**EXERCISE DETAILS**: Please set down the entire listing exactly.

**RECORDS SHOWN**:
****************************************

(** * Automatic-API-Docs: route reflection, handler analysis and change analysis

    A shallow embedding of the introspection and change-analysis engine:
    - [RouteReflector]: [_cleanPath] and [_extractPathParameters]
      (autodoc/reflect/RouteReflector.js);
    - [ASTAnalyzer]: the handler analysis over a Babel syntax tree
      (autodoc/ast/ASTAnalyzer.js);
    - [DocumentationBuilder]: the assembly of one documentation record
      (autodoc/builder/DocumentationBuilder.js);
    - [SemanticVersionManager]: [analyzeChanges], [_detectModifications] and
      [bumpVersion] (autodoc/version/VersionManager.js).

    JavaScript strings are modelled as [string]; every character class the
    code tests is ASCII.  JavaScript numbers are modelled as [Z]: the code
    only stores, compares and prints the numeric literals it meets. *)

From Stdlib Require Import String Ascii List ZArith NArith Bool Lia.
From Stdlib Require Import Numbers.DecimalString.
Import ListNotations.

#[global] Set Warnings "-register-all".

Local Open Scope list_scope.
Local Open Scope string_scope.

(* ================================================================== *)
(** * Part I: the embedding *)
(* ================================================================== *)

(** ** String primitives of the host language *)

Module JSString.

(** [s.startsWith(p)] *)
Fixpoint startsWith (p s : string) : bool :=
  match p with
  | EmptyString => true
  | String a p' =>
      match s with
      | EmptyString => false
      | String b s' => Ascii.eqb a b && startsWith p' s'
      end
  end.

(** [s.replace(/pat/g, rep)] for a pattern [pat] that is a literal,
    non-empty character sequence: the matches are found left to right and
    do not overlap; the search resumes right after each match.  [skip]
    counts the characters of the current match that are still to be
    consumed. *)
Fixpoint replaceAll_from (pat rep : string) (skip : nat) (s : string) : string :=
  match s with
  | EmptyString => EmptyString
  | String c s' =>
      match skip with
      | S k => replaceAll_from pat rep k s'
      | O =>
          if startsWith pat s
          then rep ++ replaceAll_from pat rep (String.length pat - 1) s'
          else String c (replaceAll_from pat rep 0 s')
      end
  end.

Definition replaceAll (pat rep s : string) : string :=
  replaceAll_from pat rep 0 s.

(** [s.includes(c)] for a single character. *)
Fixpoint has_char (c : ascii) (s : string) : bool :=
  match s with
  | EmptyString => false
  | String d s' => Ascii.eqb c d || has_char c s'
  end.

Definition in_range (lo hi c : ascii) : bool :=
  (N_of_ascii lo <=? N_of_ascii c)%N && (N_of_ascii c <=? N_of_ascii hi)%N.

(** [[a-zA-Z_]] *)
Definition is_ident_start (c : ascii) : bool :=
  in_range "a" "z" c || in_range "A" "Z" c || Ascii.eqb c "_".

(** [[a-zA-Z0-9_]], which is also [\w] *)
Definition is_ident_char (c : ascii) : bool :=
  is_ident_start c || in_range "0" "9" c.

(** The longest prefix made of [[a-zA-Z0-9_]] characters: what a greedy
    repetition of that class consumes. *)
Fixpoint take_ident (s : string) : string :=
  match s with
  | EmptyString => EmptyString
  | String c s' => if is_ident_char c then String c (take_ident s') else EmptyString
  end.

End JSString.

(** ** RouteReflector: the path normaliser *)

Module RouteReflector.
Import JSString.

(** [.replace(/\$$/g, '')]: without the multiline flag [$] only matches at
    the very end, so at most the last character is removed. *)
Fixpoint strip_end_anchor (s : string) : string :=
  match s with
  | EmptyString => EmptyString
  | String c EmptyString => if Ascii.eqb c "$" then EmptyString else s
  | String c s' => String c (strip_end_anchor s')
  end.

(** [.replace(/\/+/g, '/')]: every maximal run of separators becomes one
    separator. *)
Fixpoint collapse_separators (s : string) : string :=
  match s with
  | EmptyString => EmptyString
  | String c s' =>
      if Ascii.eqb c "/"
      then if startsWith "/" s'
           then collapse_separators s'
           else String "/" (collapse_separators s')
      else String c (collapse_separators s')
  end.

(** [_cleanPath(path)] *)
Definition _cleanPath (path : string) : string :=
  if String.eqb path "" then "/"
  else
    let path := replaceAll "\" "" path in
    let path := replaceAll "?(?=/|$)" "" path in
    let path := replaceAll "^/" "/" path in
    let path := strip_end_anchor path in
    let path := collapse_separators path in
    if negb (startsWith "/" path) then "/" ++ path else path.

(** The [while ((match = paramRegex.exec(path)) !== null)] loop of
    [_extractPathParameters], with
    a global pattern: a colon, one character of [a-zA-Z_], then greedily
    any number of characters of [a-zA-Z0-9_].  The leftmost colon that is
    followed by a letter or an underscore starts a match, the name is read
    greedily, and the next search starts where the match ended ([skip]
    counts the characters of the name still to be passed). *)
Fixpoint exec_loop (skip : nat) (path : string) : list string :=
  match path with
  | EmptyString => []
  | String c rest =>
      match skip with
      | S k => exec_loop k rest
      | O =>
          if Ascii.eqb c ":" then
            match rest with
            | EmptyString => []
            | String d _ =>
                if is_ident_start d
                then let name := take_ident rest in
                     name :: exec_loop (String.length name) rest
                else exec_loop 0 rest
            end
          else exec_loop 0 rest
      end
  end.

****************************************

**SOLUTION TO THE PROBLEM**:
(** * Automatic-API-Docs: route reflection, handler analysis and change analysis

    A shallow embedding of the introspection and change-analysis engine:
    - [RouteReflector]: [_cleanPath] and [_extractPathParameters]
      (autodoc/reflect/RouteReflector.js);
    - [ASTAnalyzer]: the handler analysis over a Babel syntax tree
      (autodoc/ast/ASTAnalyzer.js);
    - [DocumentationBuilder]: the assembly of one documentation record
      (autodoc/builder/DocumentationBuilder.js);
    - [SemanticVersionManager]: [analyzeChanges], [_detectModifications] and
      [bumpVersion] (autodoc/version/VersionManager.js).

    JavaScript strings are modelled as [string]; every character class the
    code tests is ASCII.  JavaScript numbers are modelled as [Z]: the code
    only stores, compares and prints the numeric literals it meets. *)

From Stdlib Require Import String Ascii List ZArith NArith Bool Lia.
From Stdlib Require Import Numbers.DecimalString.
Import ListNotations.

#[global] Set Warnings "-register-all".

Local Open Scope list_scope.
Local Open Scope string_scope.

(* ================================================================== *)
(** * Part I: the embedding *)
(* ================================================================== *)

(** ** String primitives of the host language *)

Module JSString.

(** [s.startsWith(p)] *)
Fixpoint startsWith (p s : string) : bool :=
  match p with
  | EmptyString => true
  | String a p' =>
      match s with
      | EmptyString => false
      | String b s' => Ascii.eqb a b && startsWith p' s'
      end
  end.

(** [s.replace(/pat/g, rep)] for a pattern [pat] that is a literal,
    non-empty character sequence: the matches are found left to right and
    do not overlap; the search resumes right after each match.  [skip]
    counts the characters of the current match that are still to be
    consumed. *)
Fixpoint replaceAll_from (pat rep : string) (skip : nat) (s : string) : string :=
  match s with
  | EmptyString => EmptyString
  | String c s' =>
      match skip with
      | S k => replaceAll_from pat rep k s'
      | O =>
          if startsWith pat s
          then rep ++ replaceAll_from pat rep (String.length pat - 1) s'
          else String c (replaceAll_from pat rep 0 s')
      end
  end.

Definition replaceAll (pat rep s : string) : string :=
  replaceAll_from pat rep 0 s.

(** [s.includes(c)] for a single character. *)
Fixpoint has_char (c : ascii) (s : string) : bool :=
  match s with
  | EmptyString => false
  | String d s' => Ascii.eqb c d || has_char c s'
  end.

Definition in_range (lo hi c : ascii) : bool :=
  (N_of_ascii lo <=? N_of_ascii c)%N && (N_of_ascii c <=? N_of_ascii hi)%N.

(** [[a-zA-Z_]] *)
Definition is_ident_start (c : ascii) : bool :=
  in_range "a" "z" c || in_range "A" "Z" c || Ascii.eqb c "_".

(** [[a-zA-Z0-9_]], which is also [\w] *)
Definition is_ident_char (c : ascii) : bool :=
  is_ident_start c || in_range "0" "9" c.

(** The longest prefix made of [[a-zA-Z0-9_]] characters: what a greedy
    repetition of that class consumes. *)
Fixpoint take_ident (s : string) : string :=
  match s with
  | EmptyString => EmptyString
  | String c s' => if is_ident_char c then String c (take_ident s') else EmptyString
  end.

End JSString.

(** ** RouteReflector: the path normaliser *)

Module RouteReflector.
Import JSString.

(** [.replace(/\$$/g, '')]: without the multiline flag [$] only matches at
    the very end, so at most the last character is removed. *)
Fixpoint strip_end_anchor (s : string) : string :=
  match s with
  | EmptyString => EmptyString
  | String c EmptyString => if Ascii.eqb c "$" then EmptyString else s
  | String c s' => String c (strip_end_anchor s')
  end.

(** [.replace(/\/+/g, '/')]: every maximal run of separators becomes one
    separator. *)
Fixpoint collapse_separators (s : string) : string :=
  match s with
  | EmptyString => EmptyString
  | String c s' =>
      if Ascii.eqb c "/"
      then if startsWith "/" s'
           then collapse_separators s'
           else String "/" (collapse_separators s')
      else String c (collapse_separators s')
  end.

(** [_cleanPath(path)] *)
Definition _cleanPath (path : string) : string :=
  if String.eqb path "" then "/"
  else
    let path := replaceAll "\" "" path in
    let path := replaceAll "?(?=/|$)" "" path in
    let path := replaceAll "^/" "/" path in
    let path := strip_end_anchor path in
    let path := collapse_separators path in
    if negb (startsWith "/" path) then "/" ++ path else path.

(** The [while ((match = paramRegex.exec(path)) !== null)] loop of
    [_extractPathParameters], with
    a global pattern: a colon, one character of [a-zA-Z_], then greedily
    any number of characters of [a-zA-Z0-9_].  The leftmost colon that is
    followed by a letter or an underscore starts a match, the name is read
    greedily, and the next search starts where the match ended ([skip]
    counts the characters of the name still to be passed). *)
Fixpoint exec_loop (skip : nat) (path : string) : list string :=
  match path with
  | EmptyString => []
  | String c rest =>
      match skip with
      | S k => exec_loop k rest
      | O =>
          if Ascii.eqb c ":" then
            match rest with
            | EmptyString => []
            | String d _ =>
                if is_ident_start d
                then let name := take_ident rest in
                     name :: exec_loop (String.length name) rest
                else exec_loop 0 rest
            end
          else exec_loop 0 rest
      end
  end.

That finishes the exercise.